A tool that suggests optimized logic for a piece of code/module/function [Embedded]

Prev: regarding DAC in dsPIC33FJ128GP802
Next: CPU with SDRAM, USB, MAC, CAN, ADC and PWM ?

From: Walter Banks on 18 Jan 2010 16:12

David Brown wrote:

> One point that must be remembered about gcc is that it is targeted for a
> wide range of processors, multiple languages, and huge range of
> software. Walter's compilers are much more dedicated, and are mostly
> for smaller systems. It is perfectly reasonable for Walter's compilers
> to be based on requiring all the source code to be available at the
> point of compilation, and that all the code is compiled anew each time -
> the compiler then has the best possible view of the problem.

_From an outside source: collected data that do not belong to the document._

(** * Destination runtime of the action destinations kit

    A shallow embedding of [src/lib/destination-kit/index.ts] (the
    [Destination] class with [onEvent], [onSubscription], [testCredentials],
    [getSubscriptions] and [getDestinationSettings]) and of the part of
    [src/lib/context.ts] it writes to (the append-only [subscriptions] log).

    Conventions of the embedding:
    - a JavaScript object used as a dictionary is a [gmap string _];
      [undefined] is [None] in an [option];
    - a call that may throw returns a [Completion]; the promise of an [async]
      function settles to a [Completion] as well ([Ok] is fulfilment,
      [Throw] is rejection);
    - objects the caller hands over by reference ([context], [settings]) are
      passed in and their state after the call is part of the answer;
    - the concurrent fan-out of [onEvent] is modelled with event-loop ticks:
      every awaited [action.execute] carries the tick on which it settles. *)

From stdpp Require Import gmap strings list fin_maps pretty sorting.

Set Warnings "-register-all".
(** The processing leaves a clean, tight string as it is. *)
Lemma processedText_fix (r : jsstring) :
  onlySpaces r -> tight r -> processedText r = r.
Proof.
  intros Ho (Hs & He & Hc). unfold processedText.
  rewrite (trim_id r Hs He).
  rewrite splitLines_one by (apply (onlySpaces_no r LF Ho); [reflexivity | discriminate]).
  cbn [map]. rewrite (trim_id r Hs He).
  destruct r as [|c r]; [reflexivity|]. cbn [nonEmpty filter map joinStr].
  exact Hc.
Qed.

(** X22. The text kept for a paste holds no whitespace but plain spaces
    (so no newline, carriage return or tab), does not start or end with
    one, and holds no two in a row. *)
Theorem paste_text_clean (text : jsstring) :
  (forall c, In c (processedText text) -> is_whitespace c = true -> c = SPACE)
  /\ ~ In LF (processedText text) /\ ~ In CR (processedText text)
  /\ startsTight (processedText text) = true
  /\ endsTight (processedText text) = true
  /\ collapseSpaces (processedText text) = processedText text.
Proof.
  destruct (processedText_tight text) as [Ho (Hs & He & Hc)].
  split; [exact (proj1 (Forall_forall _ _) Ho)|].
  split; [apply (onlySpaces_no _ LF Ho); [reflexivity | discriminate]|].
  split; [apply (onlySpaces_no _ CR Ho); [reflexivity | discriminate]|].
  now repeat split.
Qed.

Lemma paste_text_clean_witness : 32%N = SPACE.
Proof.
  apply (proj1 (paste_text_clean pasted_example) 32%N); [|reflexivity].
  vm_compute. right. now left.
Defined.

(** X23. Processing the text kept for a paste once more changes
    nothing. *)
Theorem paste_text_idempotent (text : jsstring) :
  processedText (processedText text) = processedText text.
Proof.
  destruct (processedText_tight text) as [Ho Ht].
  now apply processedText_fix.
Qed.

(** X24. A paste of nothing but whitespace is kept as the empty
    string. *)
Theorem paste_text_blank (text : jsstring) :
  Forall (fun c => is_whitespace c = true) text -> processedText text = [].
Proof.
  intros H. unfold processedText, trim.
  now rewrite (trimStart_blank text H).
Qed.

Lemma paste_text_blank_witness :
  processedText [32; 10; 9; 13; 10]%N = [].
Proof.
  apply paste_text_blank. repeat constructor.
Defined.

End AppTheorems.

(** ** The three gestures *)

Module GestureTheorems.
Import JS JSFacts Timers Dispatch Gestures.

Lemma machine_tidy (s : site) (st : state) :
  reachable s st ->
  DoublePress.tidy (machine st)
  /\ (held st = None -> armed (DoublePress.rt (machine st)) = []).
Proof.
  induction 1 as [|st e _ [IH1 IH2]]; [split; reflexivity|].
  destruct e as [now p | now h]; cbn [step].
  - unfold press.
    pose proof (DoublePressFacts.press_tidy TIMEOUT now (machine st) IH1) as T.
    destruct (Z.lt_ge_cases (now - DoublePress.lastPressTime (machine st)) TIMEOUT).
    + rewrite DoublePressFacts.press_double in * by assumption.
      cbn [fst machine held]. split; [exact T | reflexivity].
    + rewrite DoublePressFacts.press_first in * by assumption.
      cbn [fst machine held DoublePress.timeoutRef]. split; [exact T | discriminate].
  - unfold fire. destruct (held st) as [p|] eqn:Eh;
      [|cbn [fst]; split; [exact IH1 | intros _; now apply IH2]].
    pose proof (DoublePressFacts.fire_tidy now h (machine st) IH1) as T.
    cbn [DoublePress.step] in T.
    destruct (DoublePress.fire now h (machine st)) as [[m calls]|] eqn:E.
    + cbn [fst machine held] in *. split; [exact T|]. intros _.
      unfold DoublePress.fire in E.
      destruct (expired now h (DoublePress.rt (machine st))); [|discriminate].
      injection E as <- _. unfold DoublePress.tidy in T. cbn in T. exact T.
    + cbn [fst]. split; [exact IH1 | rewrite Eh; discriminate].
Qed.

Lemma press_double_branch (s : site) (now : Z) (p : props) (st : state) :
  reachable s st ->
  now - DoublePress.lastPressTime (machine st) < TIMEOUT ->
  press s now p st
  = (mkState (DoublePress.mkState 0 None
                (mkRuntime [] (fresh (DoublePress.rt (machine st))))) None,
     onShowMessage s p false ++ onDoublePress s p).
Proof.
  intros Hr Hlt. apply machine_tidy in Hr as [Ht _]. unfold press.
  rewrite DoublePressFacts.press_double by assumption.
  cbn [DoublePress.timeoutRef flat_map callback]. now rewrite app_nil_r.
Qed.

Lemma press_first_branch (s : site) (now : Z) (p : props) (st : state) :
  reachable s st ->
  TIMEOUT <= now - DoublePress.lastPressTime (machine st) ->
  press s now p st
  = (mkState (DoublePress.mkState now (Some (fresh (DoublePress.rt (machine st))))
                (mkRuntime [mkTimer (fresh (DoublePress.rt (machine st)))
                                    (now + TIMEOUT)]
                           (S (fresh (DoublePress.rt (machine st))))))
             (Some p),
     onShowMessage s p true).
Proof.
  intros Hr Hge. apply machine_tidy in Hr as [Ht _]. unfold press.
  rewrite DoublePressFacts.press_first by assumption.
  cbn [DoublePress.timeoutRef flat_map callback]. now rewrite app_nil_r.
Qed.

Lemma onShowMessage_quiet (s : site) (p : props) (show : bool) :
  filter isExit (onShowMessage s p show) = []
  /\ filter changesText (onShowMessage s p show) = [].
Proof.
  unfold onShowMessage, plain, maybeClearImagePasteErrorTimeout.
  destruct s, (imagePasteErrorTimeout p); cbn; split; reflexivity.
Qed.

(** X25. What a gesture does, in any state its hook can reach.  The
    hook compares the clock with [lastPressTime], the time of the last
    press that showed the message, or 0 at the start and after a double
    press.  A press less than the timeout after [lastPressTime] hides the
    message and runs the double-press action: exit at the Ctrl-C and Ctrl-D
    sites, where the text is not touched; at the Escape site, clearing a
    non-empty buffer with no exit.  No timer is left.  Any other press
    shows the message and arms a timer that runs no earlier than the
    timeout after the press; it then hides the message and, at the Ctrl-C
    site when the buffer was not empty at the press, clears the buffer and
    resets the history; at the other sites it does nothing more.  So a
    press less than the timeout after a press that showed the message is
    a double press, and the press that follows a double press, at any
    clock reading of at least the timeout, shows the message again,
    however soon it comes. *)
Theorem gesture_outcomes (s : site) (now : Z) (p : props) (st : state) :
  reachable s st ->
  (now - DoublePress.lastPressTime (machine st) < TIMEOUT ->
     snd (press s now p st) = onShowMessage s p false ++ onDoublePress s p
     /\ (forall t h, fire s t h (fst (press s now p st)) = None)
     /\ (s <> Escape ->
         filter isExit (snd (press s now p st)) = [OnExit]
         /\ filter changesText (snd (press s now p st)) = [])
     /\ (s = Escape ->
         filter isExit (snd (press s now p st)) = []
         /\ filter changesText (snd (press s now p st))
            = if hasValue p then [Plain (OnChange [])] else []))
  /\ (TIMEOUT <= now - DoublePress.lastPressTime (machine st) ->
     snd (press s now p st) = onShowMessage s p true
     /\ (forall t h, t < now + TIMEOUT -> fire s t h (fst (press s now p st)) = None)
     /\ exists h, forall t, now + TIMEOUT <= t ->
          exists st2,
            fire s t h (fst (press s now p st))
            = Some (st2, onShowMessage s p false ++ onSinglePress s p)
            /\ held st2 = None
            /\ filter isExit (onShowMessage s p false ++ onSinglePress s p) = []
            /\ filter changesText (onShowMessage s p false ++ onSinglePress s p)
               = match s with
                 | CtrlC => if hasValue p then [Plain (OnChange [])] else []
                 | _ => []
                 end)
  /\ (TIMEOUT <= now - DoublePress.lastPressTime (machine st) ->
     forall now' p', now <= now' < now + TIMEOUT ->
       snd (press s now' p' (fst (press s now p st)))
       = onShowMessage s p' false ++ onDoublePress s p')
  /\ (now - DoublePress.lastPressTime (machine st) < TIMEOUT ->
     forall t p', TIMEOUT <= t ->
       snd (press s t p' (fst (press s now p st))) = onShowMessage s p' true).
Proof.
  intros Hr.
  assert (Hr1 : reachable s (fst (press s now p st)))
    by exact (reach_step s st (Press now p) Hr).
  split; [|split; [|split]].
  - intros Hlt. rewrite (press_double_branch s now p st Hr Hlt). cbn [fst snd].
    destruct (onShowMessage_quiet s p false) as [Qe Qc].
    split; [reflexivity|]. split; [intros t h; reflexivity|].
    rewrite !filter_app, Qe, Qc. cbn [app]. split.
    + intros Hs. destruct s; try contradiction; split; reflexivity.
    + intros ->. cbn. destruct (hasValue p); split; reflexivity.
  - intros Hge. rewrite (press_first_branch s now p st Hr Hge). cbn [fst snd].
    split; [reflexivity|]. split.
    + intros t h Hlt. unfold fire. cbn [held machine].
      unfold DoublePress.fire. cbn [DoublePress.rt].
      now rewrite DoublePressFacts.expired_early.
    + exists (fresh (DoublePress.rt (machine st))). intros t Hle.
      eexists. unfold fire. cbn [held machine].
      rewrite DoublePressFacts.fire_due by exact Hle.
      cbn [flat_map callback]. rewrite app_nil_r.
      split; [reflexivity|]. split; [reflexivity|].
      destruct (onShowMessage_quiet s p false) as [Qe Qc].
      rewrite !filter_app, Qe, Qc. cbn [app].
      destruct s; cbn; destruct (hasValue p); split; reflexivity.
  - intros Hge now' p' Hn.
    rewrite (press_double_branch s now' p' _ Hr1); [reflexivity|].
    rewrite (press_first_branch s now p st Hr Hge).
    cbn [fst machine DoublePress.lastPressTime]. lia.
  - intros Hlt t p' Ht.
    rewrite (press_first_branch s t p' _ Hr1); [reflexivity|].
    rewrite (press_double_branch s now p st Hr Hlt).
    cbn [fst machine DoublePress.lastPressTime]. lia.
Qed.
(** After [add_edge], the source and the target are joined, unless they are
    the same id. *)
Lemma edge_matches_joins a b e : edge_matches a b e = true -> joins e a b.
Proof.
  unfold edge_matches, joins, strict_eq, dot_id_eq, endpoint_id.
  destruct (GraphEdge.source e), (GraphEdge.target e); simpl;
    rewrite ?andb_false_r, ?orb_false_r; simpl; try done;
    rewrite ?orb_true_iff, ?andb_true_iff, ?bool_decide_eq_true; tauto.
Qed.

Lemma add_edge_joins src item tid st :
  GraphNode.id src <> tid ->
  exists e, e ∈ nextEdges (add_edge src item tid st) /\ joins e (GraphNode.id src) tid.
Proof.
  intros Hne. unfold add_edge.
  destruct (existsb _ _) eqn:Hex; simpl.
  - apply existsb_exists in Hex as (e & He & Hm).
    exists e. split; [by apply list_elem_of_In | by apply edge_matches_joins].
  - rewrite bool_decide_eq_false_2 by done. simpl.
    eexists. split; [apply elem_of_app; right; apply list_elem_of_singleton; reflexivity|].
    left. done.
Qed.


(** *** The claims about the merge *)

(** C9.  Merging an empty item list is the identity: the result has the node
    list and the edge list of the input graph, element for element. *)
Theorem addToGraph_nil g src env : addToGraph g src [] env = g.
Proof. by destruct g. Qed.

Lemma addToGraph_count_general g src items env :
  length (nodes (addToGraph g src items env))
  = (length (nodes g)
     + length (remove_dups
                 (filter (fun k => k ∉ key <$> nodes g) (item_key <$> items))))%nat.
Proof.
  unfold addToGraph; simpl. rewrite forEach_length. simpl.
  do 3 f_equal. apply list_filter_iff. intros k.
  rewrite <- initial_state_lookup, <- eq_None_not_Some. done.
Qed.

To clear up a misconception. We can compile with all source code
available but we it doesn't need to be. We can also compile each
module to obj and then link. In all cases the code generation has
a full application view.

We have written 28 compilers some for small systems some for
large systems. The processors we have targeted have varied widely
with natural data sizes of 8,9,12,13,16,24 and 32 bits. We have
targeted both heterogeneous and homogenous multiprocessor
execution platforms.

Our real skill is compiling to processors with unusual architectures or
processors with limited resources.

Regards,

--
Walter Banks
Byte Craft Limited
http://www.bytecraft.com

From: Albert van der Horst on 21 Jan 2010 08:39

In article <qvn1l5942u1b2n532ekm8evcoo6dnbhgmk(a)4ax.com>,
Jon Kirwan <jonk(a)infinitefactors.org> wrote:
<SNIP>
>
>But cripes! Some time ago, I engaged in a very interesting
>process exploring various compilers' results upon compiling a
>very simple (we are talking maybe 10-12 lines of code here?)
>and well-known algorithm for calculating the GCD of two
>integers. The creative juices of several were applied, with
>the result of more than one excellent topological reformation
>that, had a compiler observed it, would have resulted in the
>automatic generation of object code very close to the best a
>human can do on their own. (Once the slight reorganization
>was found, merely using traditional optimizations that have
>been implemented, not just known about, for two decades and
>more.)

(12 lines?)
I investigate the object code resulting from
gcd(a,b) { while ( (a%=b) && (b%=a) ) {}; return a+b; }
on x86 with gcc and it is close to the best that
can be done.
The main inefficiency here is that division results end
up in fixed registers on the x86. A clever human may
spare a MOV by a smart selection of registers.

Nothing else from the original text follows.